Saturday, March 14, 2015

Low-Carb Mug Cake


OMG! I found this recipe for a mug cake. It's just like it sounds, a cake that you prepare and cook, in a mug. It's so simple and after try 2 (with adjustments), it's so tasty! And believe me when I say that because I'm not a chocolate lover, but I love this mug cake!! It's so simple!

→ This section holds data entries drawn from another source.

(** The values of which an old default is replaced: their keys, how they are read,
    and the old default. *)
Definition replaced_defaults : list (string * (CoreValues → string) * string) :=
  [(".io_engine.logLevel", CoreValues__io_engine_log_level, log_level_to_replace);
   (".loki-stack.promtail.config.snippets.scrapeConfigs",
     CoreValues__loki_stack_promtail_scrape_configs, scrape_configs_to_replace);
   (".csi.node.nvme.io_timeout", CoreValues__csi_node_nvme_io_timeout, io_timeout_to_replace);
   (".localpv-provisioner.release.version", CoreValues__localpv_release_version,
     localpv_version_to_replace)].
(** The tags which are replaced together with the version of the localpv provisioner *)
Definition replaced_with_version : list string :=
  [".localpv-provisioner.localpv.image.tag"; ".localpv-provisioner.helperPod.image.tag"].
(** The keys which an upgrade may edit whatever the user has set there: versions of images,
    renamed and removed keys, the eventing flag and the toggles of CRDs *)
Definition overwritten_keys : list string :=
  [".image.repoTags.controlPlane"; ".image.repoTags.dataPlane"; ".image.repoTags.extensions";
   ".eventing.enabled";
   ".loki-stack.loki.image.tag"; ".loki-stack.filebeat.imageTag"; ".loki-stack.logstash.imageTag";
   ".loki-stack.grafana.downloadDashboardsImage.tag"; ".loki-stack.grafana.image.tag";
   ".loki-stack.grafana.sidecar.image.tag"; ".loki-stack.prometheus.alertmanager.image.tag";
   ".loki-stack.prometheus.nodeExporter.image.tag"; ".loki-stack.prometheus.pushgateway.image.tag";
   ".loki-stack.prometheus.server.image.tag";
   ".loki-stack.loki.config.ingester.lifecycler.ring.kvstore";
   ".loki-stack.promtail.config.snippets.extraClientConfigs"; ".loki-stack.promtail.initContainer";
   ".loki-stack.promtail.config.clients"; ".loki-stack.promtail.config.clients[0]";
   ".loki-stack.promtail.config.lokiAddress"; ".loki-stack.promtail.config.file";
   ".loki-stack.promtail.readinessProbe.httpGet.path";
   ".base.logging.silenceLevel"; ".base.logSilenceLevel"; ".csi.node.pluginMountPath";
   ".csi.node.pluginMounthPath"; ".jaeger-operator.image.tag";
   ".image.tag"; ".csi.image.provisionerTag"; ".csi.image.attacherTag"; ".csi.image.snapshotterTag";
   ".csi.image.snapshotControllerTag"; ".csi.image.registrarTag"; ".csi.image.resizerTag"]
  ++ crd_sets.*2.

And it's gluten free and low carb and really perfect for anyone to make and enjoy! 

Ingredients
- 2 spoonfuls of coconut oil
- 1 egg 
- 1 spoonful of unsweetened vanilla flavored almond milk 
- 1 spoonful of unsweetened cocoa powder 
- 1 spoonful of almond flour
- a dash of salt
- 3 spoonfuls of Torani vanilla syrup

I wanted to keep the clean up to a minimum, so I used a small eating spoon for all the ingredients and just one mug. 

Instructions
- heat the coconut oil in the microwave for 1 minute in the mug


- once the oil has melted, crack the egg in the mug and beat
- then add the rest of the ingredients and continuing stirring together 


- heat in the microwave for 70 seconds and then let sit for another minute 


- for the purpose of photos, I turned the mug upside down and let the cake drop on the plate 


While I acknowledge that his mug cake doesn't look so tasty in the photos, don't knock it till you try it. It's freaking delicious!! I used Torani syrup verses Splenda because it: a) is less carbs and b) is sweeter and sweetens the unsweetened flavor of the coca powder. It made all the difference (because I tried Splenda first and wasn't impressed). 

Carb Count:
4 carbs

Now it's time for you to try this simple, delicious, and healthy dessert without guilt! I'm glad I did!!